Hi all,
I have following the below architecture.
javascript tracker -> scala stream collector ->Kinesis S3 -> S3 -> EmrEtlRunner (shredding+enrich) -> Redshift
After the emretlrunner(shredding+enrich) step finally i am running storage step.
But i am failing in the 4th step of the process. below is the error of command line.
4. Elasticity S3DistCp Step: Enriched HDFS -> S3: FAILED ~ 00:00:06 [2017-11-06 06:27:38 +0000 - 2017-11-06 06:2700]
Some times the process will complete but many times it will fail in the 4th step process of the storage.
Below is configuration details and the command used for running the steps.

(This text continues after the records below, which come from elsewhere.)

(** With a snapshot on top of the history and a step index that is not
    negative, [previousStep] installs the snapshot and drops it. *)
Lemma previousStep_pop (e : ExecutionEngine) (h : list AppState) (s : AppState) :
  0 <= currentStepIndex (_state (_stateManager e)) ->
  _history (_stateManager e) = h ++ [s] ->
  Engine.previousStep e
  = (Return true, Engine.with_manager {| _state := s; _history := h |} e).
Proof.
  intros Hpos Hh. unfold Engine.previousStep, SM.popHistory.
  rewrite getState_state, Hh.
  destruct (_ <? 0) eqn:Hlt; [apply Z.ltb_lt in Hlt; lia|].
  rewrite length_app, Nat.add_comm. simpl.
  rewrite last_snoc, removelast_last.
  by rewrite setState_whole.
Qed.

(** A successful [nextStep] is undone by [previousStep]: the engine is
    back in the state, and with the history, it had before. *)
Lemma nextStep_undo (e e' : ExecutionEngine) :
  Engine.nextStep e = (Return true, e') ->
  Engine.previousStep e' = (Return true, e).
Proof.
  intros Hnext. destruct (nextStep_true e e' Hnext) as (step & Hstep & ->).
  apply array_get_range in Hstep.
  rewrite (previousStep_pop _ (_history (_stateManager e))
                            (_state (_stateManager e))).
  - f_equal. destruct e as [[s h] t st p]. reflexivity.
  - simpl. rewrite applyStep_index. lia.
  - simpl. rewrite applyStep_history. simpl. unfold push.
    by rewrite cloneState_id.
Qed.

Lemma succeed_snoc op (n : nat) (e e1 e2 : ExecutionEngine) :
  succeed op n e = Some e1 ->
  op e1 = (Return true, e2) ->
  succeed op (S n) e = Some e2.
Proof.
  revert e. induction n as [|n IH]; intros e.
  - intros [= ->] Hop. simpl. by rewrite Hop.
  - intros Hn Hop. change (succeed op (S n) e) with
      (match op e with (Return true, e') => succeed op n e' | _ => None end) in Hn.
    change (succeed op (S (S n)) e) with
      (match op e with (Return true, e') => succeed op (S n) e' | _ => None end).
    destruct (op e) as [[[|]|] e0]; try done. by apply IH.
Qed.

Lemma nextSteps_undo (n : nat) (e e' : ExecutionEngine) :
  succeed Engine.nextStep n e = Some e' ->
  succeed Engine.previousStep n e' = Some e.
Proof.
  revert e. induction n as [|n IH]; intros e.
  - by intros [= ->].
  - simpl. destruct (Engine.nextStep e) as [[[|]|] e1] eqn:Hnext; try done.
    intros Hn. apply (succeed_snoc _ _ _ e1); [by apply IH|].
    by apply nextStep_undo.
Qed.

(** As long as steps remain, [nextStep] keeps returning [true]. *)
Lemma nextSteps_available (n : nat) (e : ExecutionEngine) :
  -1 <= currentStepIndex (_state (_stateManager e)) ->
  currentStepIndex (_state (_stateManager e)) + Z.of_nat n
    < Z.of_nat (length (_steps e)) ->
  exists e',
    succeed Engine.nextStep n e = Some e' /\
    _steps e' = _steps e /\
    currentStepIndex (_state (_stateManager e'))
    = currentStepIndex (_state (_stateManager e)) + Z.of_nat n.
Proof.
  revert e. induction n as [|n IH]; intros e Hlo Hhi.
  - exists e. repeat split. lia.
  - destruct (nextStep_inside e) as (step & _ & Hnext); [lia|].
    simpl. rewrite Hnext.
    destruct (IH (Engine.with_manager
                    (Engine._applyStep step
                       (currentStepIndex (_state (_stateManager e)) + 1)
                       (SM.pushHistory (_stateManager e))) e))
      as (e' & Hrun & Hsteps & Hidx).
    + simpl. rewrite applyStep_index. lia.
    + simpl. rewrite applyStep_index. lia.
    + exists e'. split; [done|]. split; [done|].
      rewrite Hidx. simpl. rewrite applyStep_index. lia.
Qed.

(** A freshly initialized engine can take as many forward steps as there are
    generated steps. *)
Lemma initialized_can_step (type : string) (e0 : ExecutionEngine) (n : nat) :
  (n <= length (_steps (Engine.initialize type e0)))%nat ->
  exists e', succeed Engine.nextStep n (Engine.initialize type e0) = Some e'.
Proof.
  intros Hn.
  destruct (nextSteps_available n (Engine.initialize type e0)) as (e' & Hrun & _).
  - simpl. lia.
  - change (currentStepIndex (_state (_stateManager (Engine.initialize type e0))))
      with (-1). lia.
  - by exists e'.
Qed.

End PreviousStep.

(** C2. After N successful nextStep calls, N previousStep calls all succeed
    and leave a state that statesEqual finds equal to the state held before
    the first nextStep; the history is back to what it was as well. *)
Theorem undo_exactness (n : nat) (e e' : ExecutionEngine) :
  succeed Engine.nextStep n e = Some e' ->
  exists e'',
    succeed Engine.previousStep n e' = Some e'' /\
    statesEqual (Engine.getState e'') (Engine.getState e) = true /\
    _history (_stateManager e'') = _history (_stateManager e).
Proof.
  intros Hrun. exists e. split; [by apply nextSteps_undo|].
  split; [apply statesEqual_refl | reflexivity].
Qed.

(** The undo theorem at work: one step into the postorder run of the default
    tree, nine steps forward and nine back. *)
Lemma undo_exactness_witness :
  let e := Engine.initialize "postorder" (Engine.constructor createDefaultTree) in
  exists e1 e2,
    succeed Engine.nextStep 1 e = Some e1 /\
    succeed Engine.nextStep 9 e1 = Some e2 /\
    exists e'',
      succeed Engine.previousStep 9 e2 = Some e'' /\
      statesEqual (Engine.getState e'') (Engine.getState e1) = true /\
      _history (_stateManager e'') = _history (_stateManager e1).
Proof.
  intros e.
  destruct (succeed Engine.nextStep 1 e) as [e1|] eqn:H1; [|vm_compute in H1; discriminate].
  destruct (succeed Engine.nextStep 9 e1) as [e2|] eqn:H2.
  - exists e1, e2. split; [reflexivity|]. split; [exact H2|].
    exact (undo_exactness 9 e1 e2 H2).
  - exfalso. vm_compute in H1. injection H1 as <-. vm_compute in H2. discriminate.
Defined.

(* ================================================================== *)
(** ** The step index stays inside the step sequence                    *)
(* ================================================================== *)

Section IndexInvariant.

Lemma engine_ok_initialize (type : string) (e : ExecutionEngine) :
  engine_ok (Engine.initialize type e).
Proof. split; [split; simpl; lia | constructor]. Qed.

Lemma engine_ok_reset (e : ExecutionEngine) :
  engine_ok e -> engine_ok (Engine.reset e).
Proof. intros _. split; [split; simpl; lia | constructor]. Qed.

Lemma engine_ok_pause (e : ExecutionEngine) :
  engine_ok e -> engine_ok (Engine.pause e).
Proof. intros [Hs Hh]. by split. Qed.

Lemma engine_ok_play (e : ExecutionEngine) :
  engine_ok e -> engine_ok (Engine.play e).
Proof. intros [Hs Hh]. unfold Engine.play. destruct (_playIntervalId e); by split. Qed.

Lemma engine_ok_setSpeed (ms : Z) (e : ExecutionEngine) :
  engine_ok e -> engine_ok (Engine.setSpeed ms e).
Proof.
  intros [Hs Hh]. unfold Engine.setSpeed.
  destruct (isPlaying _); [apply engine_ok_play, engine_ok_pause|]; by split.
Qed.

Lemma engine_ok_nextStep (e : ExecutionEngine) :
  engine_ok e -> engine_ok (Engine.nextStep e).2.
Proof.
  intros [Hs Hh].
  destruct (decide (Z.of_nat (length (_steps e))
                    <= currentStepIndex (_state (_stateManager e)) + 1)) as [Hend|Hin].
  - by rewrite nextStep_at_end.
  - destruct (nextStep_inside e) as (step & _ & ->); [unfold index_ok in Hs; lia|].
    split; simpl.
    + unfold index_ok. rewrite applyStep_index. unfold index_ok in Hs. lia.
    + rewrite applyStep_history. simpl. unfold push.
      apply Forall_app. split; [done|]. rewrite cloneState_id. by constructor.
Qed.

Lemma engine_ok_previousStep (e : ExecutionEngine) :
  engine_ok e -> engine_ok (Engine.previousStep e).2.
Proof.
  intros [Hs Hh].
  destruct (decide (currentStepIndex (_state (_stateManager e)) < 0)) as [Hneg|Hpos].
  { by rewrite previousStep_at_start. }
  destruct (decide (_history (_stateManager e) = [])) as [Hnil|Hcons].
  { by rewrite previousStep_no_history. }
  destruct (exists_last Hcons) as (h0 & s0 & Hhist).
  rewrite (previousStep_pop e h0 s0) by (done || lia).
  rewrite Hhist in Hh. apply Forall_app in Hh as [Hh0 Hs0]. split; simpl; [|done].
  by inversion Hs0.
Qed.

Lemma engine_ok_constructor (root : tree) : engine_ok (Engine.constructor root).
Proof. split; [split; simpl; lia | constructor]. Qed.

(** Every reachable engine keeps its step index, and the index of every
    snapshot, between -1 and the last position. *)
Lemma reachable_ok (e : ExecutionEngine) : reachable e -> engine_ok e.
Proof.
  induction 1;
    eauto using engine_ok_constructor, engine_ok_initialize, engine_ok_nextStep,
      engine_ok_previousStep, engine_ok_reset, engine_ok_play, engine_ok_pause,
      engine_ok_setSpeed.
Qed.

End IndexInvariant.

(** C5. For every engine a client can hold, initialized or not yet: when the
    step index is at the last generated step, or the step sequence is empty,
    nextStep returns false and the engine (its whole state and its history)
    is unchanged; otherwise nextStep returns true and the new step index is
    the old one plus 1. *)
Theorem nextStep_boundary (e : ExecutionEngine) :
  reachable e ->
  (currentStepIndex (Engine.getState e) = Engine.getTotalSteps e - 1
   \/ Engine.getSteps e = [] ->
   Engine.nextStep e = (Return false, e)) /\
  (~ (currentStepIndex (Engine.getState e) = Engine.getTotalSteps e - 1
      \/ Engine.getSteps e = []) ->
   exists e',
     Engine.nextStep e = (Return true, e') /\
     currentStepIndex (Engine.getState e')
     = currentStepIndex (Engine.getState e) + 1).
Proof.
  intros [[Hlo Hhi] _]%reachable_ok.
  rewrite getState_state. unfold Engine.getTotalSteps, Engine.getSteps.
  split.
  - intros [Hlast|Hnil]; apply nextStep_at_end; [lia|].
    rewrite Hnil in *. simpl in *. lia.
  - intros Hnot.
    destruct (nextStep_inside e) as (step & _ & Hnext); [lia|].
    eexists. split; [exact Hnext|].
    rewrite getState_state. simpl. by rewrite applyStep_index.
Qed.

(** The boundary theorem on a freshly initialized preorder run. *)
Lemma nextStep_boundary_witness :
  let e := Engine.initialize "preorder" (Engine.constructor createDefaultTree) in
  reachable e /\
  exists e',
    Engine.nextStep e = (Return true, e') /\
    currentStepIndex (Engine.getState e')
    = currentStepIndex (Engine.getState e) + 1.
Proof.
  intros e. split; [apply reach_initialize|].
  apply (nextStep_boundary e (reach_initialize _ _)).
  vm_compute. intros [H|H]; discriminate H.
Defined.

(** C7. After a successful nextStep, highlightedLine is the codeLine of the
    step just applied (the step at the new index), and when that step has a
    node value, the nodeStates entry of that value is the step's nodeState. *)
Theorem step_synchronization (e e' : ExecutionEngine) :
  Engine.nextStep e = (Return true, e') ->
  exists step,
    array_get (Engine.getSteps e') (currentStepIndex (Engine.getState e')) = Some step /\
    array_get (Engine.getSteps e) (currentStepIndex (Engine.getState e) + 1) = Some step /\
    highlightedLine (Engine.getState e') = ExecutionStep.codeLine step /\
    forall nodeValue,
      ExecutionStep.nodeValue step = Some nodeValue ->
      nodeStates (Engine.getState e') !! nodeValue
      = Some (ExecutionStep.nodeState step).
Proof.
  intros Hnext. destruct (nextStep_true e e' Hnext) as (step & Hstep & ->).
  exists step. rewrite !getState_state. unfold Engine.getSteps. simpl.
  rewrite applyStep_index, applyStep_highlightedLine.
  repeat split; try done.
  intros nodeValue Hv. by apply applyStep_nodeState.
Qed.

(** The synchronization theorem on the first step of the inorder run. *)
Lemma step_synchronization_witness :
  let e := Engine.initialize "inorder" (Engine.constructor createDefaultTree) in
  Engine.nextStep e = (Return true, (Engine.nextStep e).2) /\
  exists step,
    array_get (Engine.getSteps (Engine.nextStep e).2)
              (currentStepIndex (Engine.getState (Engine.nextStep e).2)) = Some step /\
    array_get (Engine.getSteps e) (currentStepIndex (Engine.getState e) + 1) = Some step /\
    highlightedLine (Engine.getState (Engine.nextStep e).2) = ExecutionStep.codeLine step /\
    forall nodeValue,
      ExecutionStep.nodeValue step = Some nodeValue ->
      nodeStates (Engine.getState (Engine.nextStep e).2) !! nodeValue
      = Some (ExecutionStep.nodeState step).
Proof.
  intros e.
  assert (H : Engine.nextStep e = (Return true, (Engine.nextStep e).2))
    by (vm_compute; reflexivity).
  split; [exact H|].
  exact (step_synchronization e (Engine.nextStep e).2 H).
Defined.

(* ================================================================== *)
(** ** Reset                                                            *)
(* ================================================================== *)

Section Reset.

Lemma getAllNodes_traverse_app (node : tree) (nodes : list Z) :
  getAllNodes_traverse node nodes = nodes ++ getAllNodes_traverse node [].
Proof.
  revert nodes. induction node as [|value l IHl r IHr]; intros nodes; simpl.
  - by rewrite app_nil_r.
  - flush IHr r; flush IHl l. simpl. by rewrite <- !app_assoc.
Qed.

./snowplow-emr-etl-runner run --config snowplow/4-storage/config/emretlrunner.yml --resolver snowplow/4-storage/config/iglu_resolver.json --targets snowplow/4-storage/config/targets/ --skip analyze
emretlrunner.yml file is below
aws:
# Credentials can be hardcoded or set in environment variables
access_key_id: xxxxxxxxx
secret_access_key: xxxxxxxxxx
#keypair: Snowplowkeypair
#key-pair-file: /home/ubuntu/snowplow/4-storage/config/Snowplowkeypair.pem
region: us-east-1
s3:
region: us-east-1
buckets:
assets: s3://snowplow-hosted-assets # DO NOT CHANGE unless you are hosting the jarfiles etc yourself in your own bucket
jsonpath_assets: # If you have defined your own JSON Schemas, add the s3:// path to your own JSON Path files in your own bucket here
log: s3://snowplowdatabaseredshift/logs
raw:
in: # This is a YAML array of one or more in buckets - you MUST use hyphens before each entry in the array, as below
- s3://snowplowdatabaseredshift/ # e.g. s3://my-old-collector-bucket
processing: s3://snowplowdatabaseredshift/raw/processing1
archive: s3://snowplowdatabaseredshift/raw/archive1 # e.g. s3://my-archive-bucket/raw
enriched:
good: s3://snowplowdatabaseredshift/enriched/good1 # e.g. s3://my-out-bucket/enriched/good
bad: s3://snowplowdatabaseredshift/enriched/bad1 # e.g. s3://my-out-bucket/enriched/bad
errors: s3://snowplowdatabaseredshift/enriched/errors1 # Leave blank unless :continue_on_unexpected_error: set to true below
archive: s3://snowplowdatabaseredshift/enriched/archive1 # Where to archive enriched events to, e.g. s3://my-archive-bucket/enriched
shredded:
good: s3://snowplowdatabaseredshift/shredded/good1 # e.g. s3://my-out-bucket/shredded/good
bad: s3://snowplowdatabaseredshift/shredded/bad1 # e.g. s3://my-out-bucket/shredded/bad
errors: s3://snowplowdatabaseredshift/shredded/errors1 # Leave blank unless :continue_on_unexpected_error: set to true below
archive: s3://snowplowdatabaseredshift/shredded/archive1 # Where to archive shredded events to, e.g. s3://my-archive-bucket/shredded
emr:
ami_version: 5.5.0
region: us-east-1 # Always set this
jobflow_role: EMR_EC2_DefaultRole # Created using $ aws emr create-default-roles
service_role: EMR_DefaultRole # Created using $ aws emr create-default-roles
placement: us-east-1a # Set this if not running in VPC. Leave blank otherwise
ec2_subnet_id: # Set this if running in VPC. Leave blank otherwise
ec2_key_name: Snowplowkeypair
bootstrap: [] # Set this to specify custom boostrap actions. Leave empty otherwise
software:
hbase: # Optional. To launch on cluster, provide version, "0.92.0", keep quotes. Leave empty otherwise.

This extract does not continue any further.